SUPPLIED DATA.
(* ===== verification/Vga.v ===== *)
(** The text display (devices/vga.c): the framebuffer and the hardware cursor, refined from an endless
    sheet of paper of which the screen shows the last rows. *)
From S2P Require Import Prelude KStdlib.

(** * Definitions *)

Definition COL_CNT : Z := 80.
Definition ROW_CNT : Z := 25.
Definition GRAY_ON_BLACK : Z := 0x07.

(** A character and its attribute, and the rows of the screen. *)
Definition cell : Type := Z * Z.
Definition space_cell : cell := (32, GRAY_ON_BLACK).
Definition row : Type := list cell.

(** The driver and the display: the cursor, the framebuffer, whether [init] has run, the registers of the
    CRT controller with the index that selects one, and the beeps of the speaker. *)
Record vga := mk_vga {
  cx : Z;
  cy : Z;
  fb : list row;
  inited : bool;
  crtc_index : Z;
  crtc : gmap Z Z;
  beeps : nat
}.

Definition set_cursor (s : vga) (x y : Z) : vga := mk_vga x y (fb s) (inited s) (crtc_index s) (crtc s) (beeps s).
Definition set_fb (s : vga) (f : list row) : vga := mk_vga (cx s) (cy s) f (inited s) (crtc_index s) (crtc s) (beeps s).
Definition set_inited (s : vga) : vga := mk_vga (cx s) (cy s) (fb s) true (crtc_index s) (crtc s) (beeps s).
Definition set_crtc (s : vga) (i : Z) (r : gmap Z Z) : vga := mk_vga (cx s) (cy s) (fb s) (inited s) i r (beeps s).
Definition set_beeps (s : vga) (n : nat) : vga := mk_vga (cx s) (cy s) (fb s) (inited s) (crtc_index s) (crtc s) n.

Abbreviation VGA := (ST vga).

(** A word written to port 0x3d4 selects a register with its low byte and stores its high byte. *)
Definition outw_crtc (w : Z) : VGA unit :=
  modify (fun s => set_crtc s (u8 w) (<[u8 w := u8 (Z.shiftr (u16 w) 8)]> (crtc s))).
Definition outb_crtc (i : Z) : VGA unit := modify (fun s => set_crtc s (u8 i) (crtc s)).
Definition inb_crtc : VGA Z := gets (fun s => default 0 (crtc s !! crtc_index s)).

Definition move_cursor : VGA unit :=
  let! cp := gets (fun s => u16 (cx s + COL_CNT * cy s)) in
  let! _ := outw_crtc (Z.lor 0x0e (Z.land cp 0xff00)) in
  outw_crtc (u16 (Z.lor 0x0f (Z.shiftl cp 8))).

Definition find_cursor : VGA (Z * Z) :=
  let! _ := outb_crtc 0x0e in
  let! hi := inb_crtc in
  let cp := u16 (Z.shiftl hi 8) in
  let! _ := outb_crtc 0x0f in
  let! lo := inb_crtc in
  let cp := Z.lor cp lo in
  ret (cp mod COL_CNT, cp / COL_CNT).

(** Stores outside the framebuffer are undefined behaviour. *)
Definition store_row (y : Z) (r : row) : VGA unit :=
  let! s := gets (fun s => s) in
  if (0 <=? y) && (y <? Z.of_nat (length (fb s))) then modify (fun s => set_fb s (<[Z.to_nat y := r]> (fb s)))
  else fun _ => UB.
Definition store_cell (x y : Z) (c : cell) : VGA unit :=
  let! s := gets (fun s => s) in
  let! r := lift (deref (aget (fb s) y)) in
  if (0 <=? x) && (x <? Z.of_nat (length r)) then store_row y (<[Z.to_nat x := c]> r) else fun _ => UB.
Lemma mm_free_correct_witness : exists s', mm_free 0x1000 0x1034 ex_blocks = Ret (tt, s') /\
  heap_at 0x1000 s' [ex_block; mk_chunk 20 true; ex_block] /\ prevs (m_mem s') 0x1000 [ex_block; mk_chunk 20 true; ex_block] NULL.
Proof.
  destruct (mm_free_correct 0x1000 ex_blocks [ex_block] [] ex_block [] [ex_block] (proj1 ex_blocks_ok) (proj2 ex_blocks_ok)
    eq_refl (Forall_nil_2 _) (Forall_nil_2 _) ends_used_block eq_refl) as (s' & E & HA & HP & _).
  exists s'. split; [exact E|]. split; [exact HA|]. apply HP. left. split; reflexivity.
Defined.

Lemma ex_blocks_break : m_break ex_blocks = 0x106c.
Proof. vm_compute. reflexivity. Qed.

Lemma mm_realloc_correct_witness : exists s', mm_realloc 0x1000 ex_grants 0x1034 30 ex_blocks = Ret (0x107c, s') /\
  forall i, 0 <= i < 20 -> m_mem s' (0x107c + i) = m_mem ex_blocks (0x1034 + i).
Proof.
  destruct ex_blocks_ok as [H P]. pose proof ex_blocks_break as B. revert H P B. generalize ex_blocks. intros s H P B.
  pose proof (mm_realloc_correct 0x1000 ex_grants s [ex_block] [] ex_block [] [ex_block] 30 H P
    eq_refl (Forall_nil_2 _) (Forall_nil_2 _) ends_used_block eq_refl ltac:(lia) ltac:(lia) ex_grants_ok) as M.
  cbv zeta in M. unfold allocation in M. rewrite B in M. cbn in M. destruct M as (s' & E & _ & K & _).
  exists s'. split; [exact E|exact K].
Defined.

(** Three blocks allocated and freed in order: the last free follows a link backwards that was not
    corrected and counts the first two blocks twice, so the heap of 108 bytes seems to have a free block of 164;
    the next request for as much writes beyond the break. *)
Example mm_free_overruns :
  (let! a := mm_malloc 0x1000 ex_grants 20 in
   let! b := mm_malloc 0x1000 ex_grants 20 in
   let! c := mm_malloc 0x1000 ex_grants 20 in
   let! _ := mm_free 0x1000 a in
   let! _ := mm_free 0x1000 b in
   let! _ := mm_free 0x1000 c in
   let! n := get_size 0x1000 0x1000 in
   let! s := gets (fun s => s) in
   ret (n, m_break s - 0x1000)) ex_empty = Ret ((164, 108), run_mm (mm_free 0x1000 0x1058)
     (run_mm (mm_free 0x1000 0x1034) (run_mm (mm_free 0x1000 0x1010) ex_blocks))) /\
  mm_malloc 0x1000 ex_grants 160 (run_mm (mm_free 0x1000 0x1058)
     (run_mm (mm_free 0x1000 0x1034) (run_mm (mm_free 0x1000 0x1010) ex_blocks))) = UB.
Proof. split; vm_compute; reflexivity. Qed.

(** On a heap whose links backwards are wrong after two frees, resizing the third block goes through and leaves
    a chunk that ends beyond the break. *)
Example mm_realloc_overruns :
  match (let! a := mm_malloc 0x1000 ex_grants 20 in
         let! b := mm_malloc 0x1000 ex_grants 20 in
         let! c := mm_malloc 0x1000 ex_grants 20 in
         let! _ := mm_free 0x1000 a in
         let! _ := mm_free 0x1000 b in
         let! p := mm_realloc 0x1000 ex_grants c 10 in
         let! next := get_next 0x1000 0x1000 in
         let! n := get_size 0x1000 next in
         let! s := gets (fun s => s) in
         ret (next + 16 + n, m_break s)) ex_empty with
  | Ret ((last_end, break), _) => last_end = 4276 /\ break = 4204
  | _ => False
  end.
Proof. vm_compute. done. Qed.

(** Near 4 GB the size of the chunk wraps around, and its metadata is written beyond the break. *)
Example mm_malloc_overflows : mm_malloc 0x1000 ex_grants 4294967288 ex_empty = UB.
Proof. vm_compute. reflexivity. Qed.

EXERCISE AIM.
Take the lines above from the one containing "Definition COL_CNT : Z := 80." down to the one containing "(** The driver", and transcribe them exactly, both ends included.

REPLY TO THE EXERCISE.
Definition COL_CNT : Z := 80.
Definition ROW_CNT : Z := 25.
Definition GRAY_ON_BLACK : Z := 0x07.

(** A character and its attribute, and the rows of the screen. *)
Definition cell : Type := Z * Z.
Definition space_cell : cell := (32, GRAY_ON_BLACK).
Definition row : Type := list cell.

(** The driver and the display: the cursor, the framebuffer, whether [init] has run, the registers of the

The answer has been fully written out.